Mallory-Weiss syndrome
Marked by a rupture of the mucosal lining at the point where the esophagus and stomach meet, this condition can result in hematemesis and melena. Gastroesophageal reflux is often precipitated by intense vomiting, retching, or straining (such as from coughing), often in individuals with alcoholism or pyrexia. Intensive hemorrhaging can trigger symptoms of shock, including rapid heart rate, low blood pressure, difficulty breathing, and cold, damp skin.
Peptic ulcer
When a peptic ulcer infiltrates an artery, vein, or highly vascular tissue, hematemesis may result. Hematemesis of significant magnitude, and potentially life-threatening, is characteristic when an artery is breached. Other characteristics include melena or hematochezia, chills, a fever, and indications of shock and dehydration, such as rapid heart rate, low blood pressure, dry skin, and excessive thirst. The patient may have a clinical record of experiencing nausea, vomiting, discomfort in the epigastric region, and pain that is alleviated by dietary intake or antacids. Moreover, he may have a documented record of regularly consuming tobacco, alcohol, or NSAIDs.
Treatments
Hematemesis could be caused by traumatic NG or endotracheal intubation resulting in the ingestion of blood. The manifestation of this symptom may also be induced by nose or throat surgery in a similar manner.
Points of Special Consideration
Rigorously observe the patient's vital signs and be vigilant for indications of shock. Routinely examine the patient's feces for hidden blood, and maintain precise records of their food consumption and stool production. In order to avoid aspiration of vomitus, put the patient in a low or semi-Fowler's position when on bed rest. Retain suctioning equipment in close proximity and utilize it as necessary. The provision of regular dental hygiene and mental support is crucial, since the sight of bloody vomitus can evoke significant fear. Dispense an intravenous histamine-2 receptor antagonist; vasopressin may be necessary for variceal bleeding. Monitor the pH of gastrointestinal contents when the bleeding subsides, and administer hourly doses of antacids via NG tube, as needed.
Educational Instruction for Patients
Detail the specific meals and fluids that the patient should refrain from consuming, and emphasize the need of abstaining from alcohol.
Guidelines for Pediatric Populations
Hematemesis is less prevalent in children compared to adults and may be associated with the consumption of foreign bodies.

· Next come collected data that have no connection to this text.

(** *** More on the derivation of sensor records *)

Lemma sensor_of_underivable (self : Station) (now : Z) (p : Pollutant) :
  ¬ derivable p → sensor_of self now p = Raise (underivable_error p).
Proof.
  intros Hp. unfold sensor_of, underivable_error. rewrite hass_unit_Ok.
  destruct (time p) as [t|] eqn:Ht; simpl; [|done].
  unfold datetime_sub. simpl.
  destruct (tzinfo t) as [off|] eqn:Htz; simpl; [done|].
  destruct (value p) as [v|] eqn:Hv; simpl; [|done].
  destruct Hp. by exists t, v.
Qed.

Lemma sensor_of_raises (self : Station) (now : Z) (p : Pollutant) (e : exn) :
  sensor_of self now p = Raise e → e = TypeError ∨ e = ValidationError.
Proof.
  unfold sensor_of. rewrite hass_unit_Ok.
  destruct (time p) as [t|]; simpl; [|intros [= <-]; by left].
  unfold datetime_sub. simpl.
  destruct (tzinfo t); simpl; [intros [= <-]; by left|].
  destruct (value p); simpl; [done|intros [= <-]; by right].
Qed.

Lemma sensor_of_derivable (self : Station) (now : Z) (p : Pollutant) :
  derivable p → ∃ r, sensor_of self now p = Ok r.
Proof. intros (t & v & Ht & Htz & Hv). by eapply sensor_of_Ok. Qed.

Lemma sensors_loop_first_error (self : Station) (clock : nat → Z)
    (p : Pollutant) (post : list Pollutant) (e : exn) (pre : list Pollutant) :
  ∀ (i : nat) (acc : list SaveEcoBotSensorModel),
    (∀ q, q ∈ pre → derivable q) →
    sensor_of self (clock (i + length pre)%nat) p = Raise e →
    sensors_loop self clock i (pre ++ p :: post) acc = Raise e.
Proof.
  induction pre as [|q pre IH]; intros i acc Hpre He; simpl in *.
  - rewrite Nat.add_0_r in He. by rewrite He.
  - destruct (sensor_of_derivable self (clock i) q) as [r ->]; [apply Hpre; left|].
    simpl. apply IH.
    + intros q' Hq'. apply Hpre. by right.
    + by replace (S i + length pre)%nat with (i + S (length pre))%nat by lia.
Qed.

(** X3. [sensors] returns a list exactly when every pollutant of the station
    has a value and a naive timestamp. Otherwise it raises what the first
    pollutant that lacks one of them makes it raise: [TypeError] for a
    missing or aware timestamp, [ValidationError] for a missing value. *)
Theorem sensors_returns_iff_all_derivable (self : Station) (clock : nat → Z) :
  ((∃ rs, sensors self clock = Ok rs) ↔ ∀ p, p ∈ pollutants self → derivable p)
  ∧ (∀ pre p post,
       pollutants self = pre ++ p :: post →
       (∀ q, q ∈ pre → derivable q) →
       ¬ derivable p →
       sensors self clock = Raise (underivable_error p)
       ∧ (underivable_error p = ValidationError
          ↔ ∃ t, time p = Some t ∧ tzinfo t = None ∧ value p = None)).
Proof.
  split; [split|].
  - intros [rs Hrs] p Hp.
    apply sensors_loop_inv in Hrs as (rs' & _ & _ & Hrs').
    apply list_elem_of_lookup in Hp as [j Hj].
    destruct (Hrs' j p Hj) as (r & _ & Hr).
    apply sensor_of_inv in Hr as (t & v & Ht & Htz & Hv & _). by exists t, v.
  - intros Hall. apply sensors_loop_total. intros j p Hj.
    apply sensor_of_derivable, Hall. by eapply list_elem_of_lookup_2.
  - intros pre p post Hsplit Hpre Hp. split.
    + unfold sensors. rewrite Hsplit.
      apply sensors_loop_first_error; [done|]. by apply sensor_of_underivable.
    + unfold underivable_error.
      destruct (time p) as [t|] eqn:Ht; [|by split; [|intros (? & ? & _)]].
      destruct (tzinfo t) as [off|] eqn:Htz.
      * split; [done|]. intros (t' & [= <-] & Htz' & _). congruence.
      * split; [|done]. intros _. exists t. split_and!; [done..|].
        destruct (value p) as [v|] eqn:Hv; [|done].
        destruct Hp. by exists t, v.
Qed.

Lemma sensors_raises (self : Station) (clock : nat → Z) (e : exn) :
  sensors self clock = Raise e → e = TypeError ∨ e = ValidationError.
Proof.
  unfold sensors.
  generalize (@nil SaveEcoBotSensorModel), 0%nat.
  induction (pollutants self) as [|q ps IH]; intros acc i; simpl; [done|].
  destruct (sensor_of self (clock i) q) as [r|e'] eqn:Hq; simpl.
  - apply IH.
  - intros [= <-]. by eapply sensor_of_raises.
Qed.

(** *** More on the lookup of a sensor *)

Lemma filter_id_last (before after : list Station) (station : Station)
    (station_id : string) :
  id station = station_id →
  (∀ s, s ∈ after → id s ≠ station_id) →
  last (filter (λ s, id s ∈ [station_id]) (before ++ station :: after))
    = Some station.
Proof.
  intros Hid Hafter.
  rewrite filter_app, filter_cons_True by (rewrite Hid; by left).
  rewrite (filter_never _ after).
  - apply last_snoc.
  - intros s Hs ?%list_elem_of_singleton. by apply (Hafter s).
Qed.

Lemma get_sensor_found (self : StationsClient) (station_id : string)
    (kind : PollutantType) (clock : nat → Z) (before after : list Station)
    (station : Station) :
  stations self = before ++ station :: after →
  id station = station_id →
  (∀ s, s ∈ after → id s ≠ station_id) →
  get_sensor self station_id kind clock
  = (rs ← sensors station clock;
     Ok (last (filter (λ r, sensor_type r = kind) rs))).
Proof.
  intros Hsplit Hid Hafter. unfold get_sensor, filter_stations, list_pop. simpl.
  rewrite Hsplit, filter_id_last by done. simpl.
  destruct (sensors station clock) as [rs|e]; simpl; [|done].
  destruct (filter (λ r, sensor_type r = kind) rs) as [|r l] eqn:Hf; [done|].
  destruct (last_is_Some (r :: l)) as [_ [x Hx]]; [done|]. by rewrite Hx.
Qed.

Lemma sensors_last_of_kind (station : Station) (clock : nat → Z)
    (kind : PollutantType) (pbefore pafter : list Pollutant) (p : Pollutant) :
  (∀ q, q ∈ pollutants station → derivable q) →
  pollutants station = pbefore ++ p :: pafter →
  pol p = kind →
  (∀ q, q ∈ pafter → pol q ≠ kind) →
  ∃ rs r, sensors station clock = Ok rs
    ∧ last (filter (λ r0, sensor_type r0 = kind) rs) = Some r
    ∧ sensor_of station (clock (length pbefore)) p = Ok r.
Proof.
  intros Hall Hps Hpol Hpafter.
  destruct (sensors_loop_total station clock (pollutants station) 0%nat [])
    as [rs Hrs].
  { intros j q Hj. apply sensor_of_derivable, Hall.
    by eapply list_elem_of_lookup_2. }
  exists rs. unfold sensors. rewrite Hrs.
  apply sensors_loop_inv in Hrs as (rs' & -> & Hlen & Hrs'). simpl.
  destruct (Hrs' (length pbefore) p) as (r & Hr & Hs).
  { rewrite Hps. by apply list_lookup_middle. }
  exists r. simpl in Hs. split_and!; [done| |done].
  pose proof Hs as (_ & _ & _ & _ & _ & _ & Hty & _)%sensor_of_inv.
  rewrite <- (take_drop_middle rs' (length pbefore) r) by done.
  rewrite filter_app, filter_cons_True by congruence.
  rewrite (filter_never _ (drop _ _)); [apply last_snoc|].
  intros r' Hr' Hkind.
  apply list_elem_of_lookup in Hr' as [j Hj]. rewrite lookup_drop in Hj.
  destruct (lookup_lt_is_Some_2 (pollutants station) (S (length pbefore) + j))
    as [q Hq].
  { rewrite <- Hlen. by eapply lookup_lt_Some. }
  destruct (Hrs' _ q Hq) as (r'' & Hr'' & Hs'').
  assert (r'' = r') as -> by congruence.
  apply sensor_of_inv in Hs'' as (_ & _ & _ & _ & _ & _ & Hty' & _).
  apply (Hpafter q); [|congruence].
  rewrite Hps in Hq. rewrite lookup_app_r in Hq by lia.
  replace (S (length pbefore) + j - length pbefore)%nat with (S j) in Hq by lia.
  by eapply list_elem_of_lookup_2.
Qed.

(** X4. When several stations of the registry have the requested id, the
    last one is looked up, and among its pollutants of the requested kind
    the last one: [get_sensor] returns the record derived from that
    pollutant, at the clock reading of its turn in the loop. *)
Theorem get_sensor_last_station_last_pollutant (self : StationsClient)
    (sid : string) (kind : PollutantType) (clock : nat → Z)
    (before after : list Station) (station : Station)
    (pbefore pafter : list Pollutant) (p : Pollutant) :
  stations self = before ++ station :: after →
  id station = sid →
  (∀ s, s ∈ after → id s ≠ sid) →
  (∀ q, q ∈ pollutants station → derivable q) →
  pollutants station = pbefore ++ p :: pafter →
  pol p = kind →
  (∀ q, q ∈ pafter → pol q ≠ kind) →
  ∃ r, get_sensor self sid kind clock = Ok (Some r)
    ∧ sensor_of station (clock (length pbefore)) p = Ok r
    ∧ value p = Some (state r)
    ∧ sensor_type r = kind
    ∧ station_id r = sid.
Proof.
  intros Hsplit Hid Hafter Hall Hps Hpol Hpafter.
  rewrite (get_sensor_found self sid kind clock before after station)
    by done.
  destruct (sensors_last_of_kind station clock kind pbefore pafter p)
    as (rs & r & -> & Hlast & Hs); [done..|].
  exists r. simpl. rewrite Hlast.
  pose proof Hs as (t & v & _ & _ & Hv & Hst & Hty & Hsid & _)%sensor_of_inv.
  split_and!; [done|done|by rewrite Hv, Hst|congruence|congruence].
Qed.

(** X5. When the station that is looked up holds a pollutant without a
    value or without a naive timestamp, [get_sensor] raises, whatever the
    kind asked for. *)
Theorem get_sensor_raises_on_underivable_pollutant (self : StationsClient)
    (sid : string) (kind : PollutantType) (clock : nat → Z)
    (before after : list Station) (station : Station) (p : Pollutant) :
  stations self = before ++ station :: after →
  id station = sid →
  (∀ s, s ∈ after → id s ≠ sid) →
  p ∈ pollutants station →
  ¬ derivable p →
  ∃ e, get_sensor self sid kind clock = Raise e
    ∧ (e = TypeError ∨ e = ValidationError).
Proof.
  intros Hsplit Hid Hafter Hin Hp.
  rewrite (get_sensor_found self sid kind clock before after station)
    by done.
  destruct (sensors station clock) as [rs|e] eqn:Hrs.
  - apply sensors_loop_inv in Hrs as (rs' & _ & _ & Hrs').
    apply list_elem_of_lookup in Hin as [j Hj].
    destruct (Hrs' j p Hj) as (r & _ & Hr).
    apply sensor_of_inv in Hr as (t & v & Ht & Htz & Hv & _).
    destruct Hp. by exists t, v.
  - exists e. split; [done|]. by eapply sensors_raises.
Qed.

(** *** More on the refresh *)

Lemma update_loop_outcome (items : list json) :
  ∀ (acc : list Station) (trace : list event),
    ∃ r sts errors,
      update_loop items acc trace = (r, sts, trace ++ errors)
      ∧ Forall (λ e, e = Log ERROR) errors.
Proof.
  induction items as [|item items IH]; intros acc trace; simpl.
  - exists (Ok ()), acc, []. by rewrite app_nil_r.
  - destruct item as [|b|n|x|str|l|fields];
      try (exists (Raise TypeError), acc, []; by rewrite app_nil_r).
    destruct (Station_init fields) as [st|e]; [apply IH|].
    destruct e;
      try (eexists (Raise _), acc, []; by rewrite app_nil_r).
    destruct (IH acc (trace ++ [Log ERROR])) as (r & sts & errors & -> & Herr).
    exists r, sts, (Log ERROR :: errors). split; [by rewrite <- app_assoc|].
    by constructor.
Qed.

Lemma update_api_calls (self : StationsClient) (force : bool) (now_start : Z)
    (net : http) (now_end : Z) (r : result bool) (after : StationsClient)
    (trace : list event) :
  update self force now_start net now_end = (r, after, trace) →
  api_calls trace
    = (if served_from_cache self force now_start then 0 else 1)%nat.
Proof.
  unfold update, served_from_cache. cbv zeta.
  destruct (bool_decide _ && negb force) eqn:Hc; [by intros [= <- <- <-]|].
  destruct net as [status body|e]; [|by intros [= <- <- <-]].
  destruct (decide (status = 200)) as [->|Hs];
    [|rewrite bool_decide_eq_true_2 by done; by intros [= <- <- <-]].
  rewrite bool_decide_eq_false_2 by (intros Hne; by apply Hne).
  destruct body as [body|e]; [|by intros [= <- <- <-]].
  destruct (py_iter body) as [items|e]; [|by intros [= <- <- <-]].
  destruct (update_loop_outcome items [] [Log INFO; ApiCall])
    as (r' & sts & errors & -> & Herr).
  destruct r' as [[]|e]; intros [= <- <- <-].
  - change (api_calls (([Log INFO; ApiCall] ++ errors) ++ [Log DEBUG]) = 1%nat).
    by rewrite !api_calls_app, (api_calls_errors errors).
  - change (api_calls ([Log INFO; ApiCall] ++ errors) = 1%nat).
    by rewrite api_calls_app, (api_calls_errors errors).
Qed.

(** X6. Whatever the network answers, a call of [update] makes no request
    when it is served from the cache and exactly one otherwise; it returns
    [False] only with the registry untouched; it changes [updated_at] only
    when it returns [True], to the clock after processing; and it changes the
    stations only for a response of status 200 whose body was decoded. *)
Theorem update_one_request_and_guarded_changes (self : StationsClient)
    (force : bool) (now_start : Z) (net : http) (now_end : Z)
    (r : result bool) (after : StationsClient) (trace : list event) :
  update self force now_start net now_end = (r, after, trace) →
  api_calls trace
    = (if served_from_cache self force now_start then 0 else 1)%nat
  ∧ (r = Ok false → after = self)
  ∧ (updated_at after = updated_at self
     ∨ (r = Ok true ∧ updated_at after = now_end))
  ∧ (stations after = stations self
     ∨ ∃ body, net = Response 200 (Ok body)
               ∧ served_from_cache self force now_start = false).
Proof.
  intros Hup. split; [by eapply update_api_calls|]. revert Hup.
  unfold update, served_from_cache. cbv zeta.
  destruct (bool_decide _ && negb force) eqn:Hc.
  { intros [= <- <- <-]. split_and!; auto. }
  destruct net as [status body|e]; [|intros [= <- <- <-]; split_and!; auto; done].
  destruct (decide (status = 200)) as [->|Hs];
    [|rewrite bool_decide_eq_true_2 by done;
      intros [= <- <- <-]; split_and!; auto].
  rewrite bool_decide_eq_false_2 by (intros Hne; by apply Hne).
  destruct body as [body|e]; [|intros [= <- <- <-]; split_and!; auto; done].
  destruct (py_iter body) as [items|e];
    [|intros [= <- <- <-]; split_and!; eauto; done].
  destruct (update_loop_outcome items [] [Log INFO; ApiCall])
    as (r' & sts & errors & -> & Herr).
  destruct r' as [[]|e]; intros [= <- <- <-]; simpl; split_and!; eauto; done.
Qed.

At times, newborns may experience hematemesis when they ingest maternal blood during delivery or when they breastfeed from a prolapsed nipple. Infants with hemorrhagic illness of the newborn and esophageal erosion may experience hematemesis, necessitating prompt intervention with fluid replacement.
Guidelines for Geriatrics
Hematemesis in an older population can result from a vascular abnormality, an aortoenteric fistula, or upper gastrointestinal malignancy. Furthermore, the presence of chronic obstructive lung disease, chronic liver or renal failure, and chronic NSAID usage all increase the risk of bleeding in older individuals due to the simultaneous occurrence of ulcerative diseases.